• [What you have to do]
After reading the listing below, copy it out exactly.

= Beginning of Section =

(** C5, amended. A row that is not empty once trimmed and does not hold
    exactly two tabs (one tab only, say) is skipped: the block parses as
    if the row were not there, so the row adds no record and raises
    nothing.  A row with exactly two tabs whose third field [float]
    rejects is not skipped: parsing the block raises, and raises
    [ValueError] when the rows before it parse. *)
Theorem ill_shaped_rows_are_skipped :
  forall block rows1 line rows2,
    split_go CRLF 0 [] block = rows1 ++ line :: rows2 ->
    str_strip line <> [] ->
    (str_count [TAB] (str_strip line) <> 2%nat ->
     _parse_raw_result block = parse_rows (rows1 ++ rows2))
    /\ (forall a b c,
          split_go [TAB] 0 [] (str_strip line) = [a; b; c] ->
          py_float c = Raise ValueError ->
          (exists e, _parse_raw_result block = Raise e)
          /\ (forall recs, parse_rows rows1 = Ret recs ->
                _parse_raw_result block = Raise ValueError)).
Proof.
  intros block rows1 line rows2 Hsplit Hne.
  pose proof (shaped_rows_split block rows1 line rows2 Hsplit) as E.
  split.
  - intros Hcount.
    assert (S : shaped (str_strip line) = false).
    { unfold shaped. apply andb_false_iff. right.
      apply Nat.eqb_neq. exact Hcount. }
    rewrite S in E. rewrite parse_raw_result_rmap, E, parse_rows_rmap.
    rewrite map_app, filter_app. reflexivity.
  - intros a b c Hparts Hfloat.
    assert (S : shaped (str_strip line) = true).
    { unfold shaped. apply andb_true_iff. split.
      - destruct (str_strip line); [contradiction|reflexivity].
      - apply Nat.eqb_eq. simpl.
        pose proof (split_go_length [TAB] (str_strip line) 0 []) as L.
        rewrite Hparts in L. simpl in L. lia. }
    rewrite S in E.
    assert (R : row_record (str_strip line) = Raise ValueError).
    { rewrite (row_record_parts _ _ _ _ Hparts), Hfloat. reflexivity. }
    rewrite parse_raw_result_rmap, E, rmap_app.
    rewrite <- parse_rows_rmap. simpl. rewrite R.
    split.
    + destruct (parse_rows rows1) as [x|e]; simpl; eauto.
    + intros recs Hr. rewrite Hr. reflexivity.
Qed.

Lemma ill_shaped_rows_are_skipped_witness :
  let header := lit "Tokens" ++ [TAB] ++ lit "Tags" in
  let good := lit "x" ++ [TAB] ++ lit "N" ++ [TAB] ++ lit "0.5" in
  let block := good ++ CRLF ++ header ++ CRLF ++ good in
  _parse_raw_result block = parse_rows ([good] ++ [good])
  /\ _parse_raw_result block
     = Ret [(lit "x", lit "N", S754_finite false 4503599627370496 (-53));
            (lit "x", lit "N", S754_finite false 4503599627370496 (-53))].
Proof.
  intros header good block. split; [|reflexivity].
  apply (@ill_shaped_rows_are_skipped block [good] header [good]).
  - reflexivity.
  - discriminate.
  - vm_compute. discriminate.
Defined.

(** C6, as stated, fails for the same reason: in the block below both
    rows have the shape of a record, yet no record comes out, because the
    third field of the second row is not a number and [float] raises. *)
Lemma shaped_row_without_record :
  let block := lit "a" ++ [TAB] ++ lit "N" ++ [TAB] ++ lit "0.9" ++ CRLF
               ++ lit "b" ++ [TAB] ++ lit "V" ++ [TAB] ++ lit "n/a" in
  shaped_rows block
  = [lit "a" ++ [TAB] ++ lit "N" ++ [TAB] ++ lit "0.9";
     lit "b" ++ [TAB] ++ lit "V" ++ [TAB] ++ lit "n/a"]
  /\ _parse_raw_result block = Raise ValueError.
Proof.
  cbv zeta. split; reflexivity.
Qed.

(** C6, amended. The block is cut into rows at [\r\n]; provided [float]
    accepts the third field of every row that, once trimmed, is not
    empty and holds exactly two tabs, the parser returns exactly one
    record for each of these rows, in the order of the rows: the three
    tab-separated fields, the third one converted by [float]. *)
Theorem one_record_per_shaped_row :
  forall block,
    (forall l c,
       In l (shaped_rows block) ->
       nth_error (split_go [TAB] 0 [] l) 2 = Some c ->
       exists f, py_float c = Ret f) ->
    exists recs,
      _parse_raw_result block = Ret recs
      /\ Forall2
           (fun l r =>
              exists c,
                split_go [TAB] 0 [] l = [fst (fst r); snd (fst r); c]
                /\ py_float c = Ret (snd r))
           (shaped_rows block) recs.
Proof.
  intros block H. rewrite parse_raw_result_rmap.
  apply rmap_Forall2. intros l Hl.
  assert (S : shaped l = true).
  { unfold shaped_rows in Hl. apply filter_In in Hl. apply Hl. }
  destruct (shaped_three_parts l S) as (a & b & c & Hparts).
  destruct (H l c Hl) as [f Hf].
  { rewrite Hparts. reflexivity. }
  exists (a, b, f). split.
  - rewrite (row_record_parts _ _ _ _ Hparts), Hf. reflexivity.
  - exists c. simpl. auto.
Qed.

Lemma one_record_per_shaped_row_witness :
  let block := lit "this" ++ [TAB] ++ lit "D" ++ [TAB] ++ lit "0.5" ++ CRLF
               ++ lit "no tabs here" ++ CRLF
               ++ lit "is" ++ [TAB] ++ lit "V" ++ [TAB] ++ lit "1e-3" in
  exists recs,
    _parse_raw_result block = Ret recs
    /\ Forall2
         (fun l r =>
            exists c,
              split_go [TAB] 0 [] l = [fst (fst r); snd (fst r); c]
              /\ py_float c = Ret (snd r))
         (shaped_rows block) recs.
Proof.
  intros block.
  apply (@one_record_per_shaped_row block).
  intros l c Hl Hc. vm_compute in Hl.
  destruct Hl as [<-|[<-|[]]]; vm_compute in Hc; inversion Hc; subst c;
    eexists; vm_compute; reflexivity.
Defined.

(** ** Splitting where the separators are known *)

Lemma search_unfold :
  forall pat s,
    search pat s
    = if starts_with pat s then Some ([], skipn (length pat) s)
      else match s with
           | [] => None
           | c :: s' =>
               match search pat s' with
               | Some (pre, post) => Some (c :: pre, post)
               | None => None
               end
           end.
Proof. intros pat s. destruct s; reflexivity. Qed.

= End of Section =

• [Task answer]
(** C5, amended. A row that is not empty once trimmed and does not hold
    exactly two tabs (one tab only, say) is skipped: the block parses as
    if the row were not there, so the row adds no record and raises
    nothing.  A row with exactly two tabs whose third field [float]
    rejects is not skipped: parsing the block raises, and raises
    [ValueError] when the rows before it parse. *)
Theorem ill_shaped_rows_are_skipped :
  forall block rows1 line rows2,
    split_go CRLF 0 [] block = rows1 ++ line :: rows2 ->
    str_strip line <> [] ->
    (str_count [TAB] (str_strip line) <> 2%nat ->
     _parse_raw_result block = parse_rows (rows1 ++ rows2))
    /\ (forall a b c,
          split_go [TAB] 0 [] (str_strip line) = [a; b; c] ->
          py_float c = Raise ValueError ->
          (exists e, _parse_raw_result block = Raise e)
          /\ (forall recs, parse_rows rows1 = Ret recs ->
                _parse_raw_result block = Raise ValueError)).
Proof.
  intros block rows1 line rows2 Hsplit Hne.
  pose proof (shaped_rows_split block rows1 line rows2 Hsplit) as E.
  split.
  - intros Hcount.
    assert (S : shaped (str_strip line) = false).
    { unfold shaped. apply andb_false_iff. right.
      apply Nat.eqb_neq. exact Hcount. }
    rewrite S in E. rewrite parse_raw_result_rmap, E, parse_rows_rmap.
    rewrite map_app, filter_app. reflexivity.
  - intros a b c Hparts Hfloat.
    assert (S : shaped (str_strip line) = true).
    { unfold shaped. apply andb_true_iff. split.
      - destruct (str_strip line); [contradiction|reflexivity].
      - apply Nat.eqb_eq. simpl.
        pose proof (split_go_length [TAB] (str_strip line) 0 []) as L.
        rewrite Hparts in L. simpl in L. lia. }
    rewrite S in E.
    assert (R : row_record (str_strip line) = Raise ValueError).
    { rewrite (row_record_parts _ _ _ _ Hparts), Hfloat. reflexivity. }
    rewrite parse_raw_result_rmap, E, rmap_app.
    rewrite <- parse_rows_rmap. simpl. rewrite R.
    split.
    + destruct (parse_rows rows1) as [x|e]; simpl; eauto.
    + intros recs Hr. rewrite Hr. reflexivity.
Qed.

Lemma ill_shaped_rows_are_skipped_witness :
  let header := lit "Tokens" ++ [TAB] ++ lit "Tags" in
  let good := lit "x" ++ [TAB] ++ lit "N" ++ [TAB] ++ lit "0.5" in
  let block := good ++ CRLF ++ header ++ CRLF ++ good in
  _parse_raw_result block = parse_rows ([good] ++ [good])
  /\ _parse_raw_result block
     = Ret [(lit "x", lit "N", S754_finite false 4503599627370496 (-53));
            (lit "x", lit "N", S754_finite false 4503599627370496 (-53))].
Proof.
  intros header good block. split; [|reflexivity].
  apply (@ill_shaped_rows_are_skipped block [good] header [good]).
  - reflexivity.
  - discriminate.
  - vm_compute. discriminate.
Defined.

(** C6, as stated, fails for the same reason: in the block below both
    rows have the shape of a record, yet no record comes out, because the
    third field of the second row is not a number and [float] raises. *)
Lemma shaped_row_without_record :
  let block := lit "a" ++ [TAB] ++ lit "N" ++ [TAB] ++ lit "0.9" ++ CRLF
               ++ lit "b" ++ [TAB] ++ lit "V" ++ [TAB] ++ lit "n/a" in
  shaped_rows block
  = [lit "a" ++ [TAB] ++ lit "N" ++ [TAB] ++ lit "0.9";
     lit "b" ++ [TAB] ++ lit "V" ++ [TAB] ++ lit "n/a"]
  /\ _parse_raw_result block = Raise ValueError.
Proof.
  cbv zeta. split; reflexivity.
Qed.

(** C6, amended. The block is cut into rows at [\r\n]; provided [float]
    accepts the third field of every row that, once trimmed, is not
    empty and holds exactly two tabs, the parser returns exactly one
    record for each of these rows, in the order of the rows: the three
    tab-separated fields, the third one converted by [float]. *)
Theorem one_record_per_shaped_row :
  forall block,
    (forall l c,
       In l (shaped_rows block) ->
       nth_error (split_go [TAB] 0 [] l) 2 = Some c ->
       exists f, py_float c = Ret f) ->
    exists recs,
      _parse_raw_result block = Ret recs
      /\ Forall2
           (fun l r =>
              exists c,
                split_go [TAB] 0 [] l = [fst (fst r); snd (fst r); c]
                /\ py_float c = Ret (snd r))
           (shaped_rows block) recs.
Proof.
  intros block H. rewrite parse_raw_result_rmap.
  apply rmap_Forall2. intros l Hl.
  assert (S : shaped l = true).
  { unfold shaped_rows in Hl. apply filter_In in Hl. apply Hl. }
  destruct (shaped_three_parts l S) as (a & b & c & Hparts).
  destruct (H l c Hl) as [f Hf].
  { rewrite Hparts. reflexivity. }
  exists (a, b, f). split.
  - rewrite (row_record_parts _ _ _ _ Hparts), Hf. reflexivity.
  - exists c. simpl. auto.
Qed.

Lemma one_record_per_shaped_row_witness :
  let block := lit "this" ++ [TAB] ++ lit "D" ++ [TAB] ++ lit "0.5" ++ CRLF
               ++ lit "no tabs here" ++ CRLF
               ++ lit "is" ++ [TAB] ++ lit "V" ++ [TAB] ++ lit "1e-3" in
  exists recs,
    _parse_raw_result block = Ret recs
    /\ Forall2
         (fun l r =>
            exists c,
              split_go [TAB] 0 [] l = [fst (fst r); snd (fst r); c]
              /\ py_float c = Ret (snd r))
         (shaped_rows block) recs.
Proof.
  intros block.
  apply (@one_record_per_shaped_row block).
  intros l c Hl Hc. vm_compute in Hl.
  destruct Hl as [<-|[<-|[]]]; vm_compute in Hc; inversion Hc; subst c;
    eexists; vm_compute; reflexivity.
Defined.

(** ** Splitting where the separators are known *)

Lemma search_unfold :
  forall pat s,
    search pat s
    = if starts_with pat s then Some ([], skipn (length pat) s)
      else match s with
           | [] => None
           | c :: s' =>
               match search pat s' with
               | Some (pre, post) => Some (c :: pre, post)
               | None => None
               end
           end.
Proof. intros pat s. destruct s; reflexivity. Qed.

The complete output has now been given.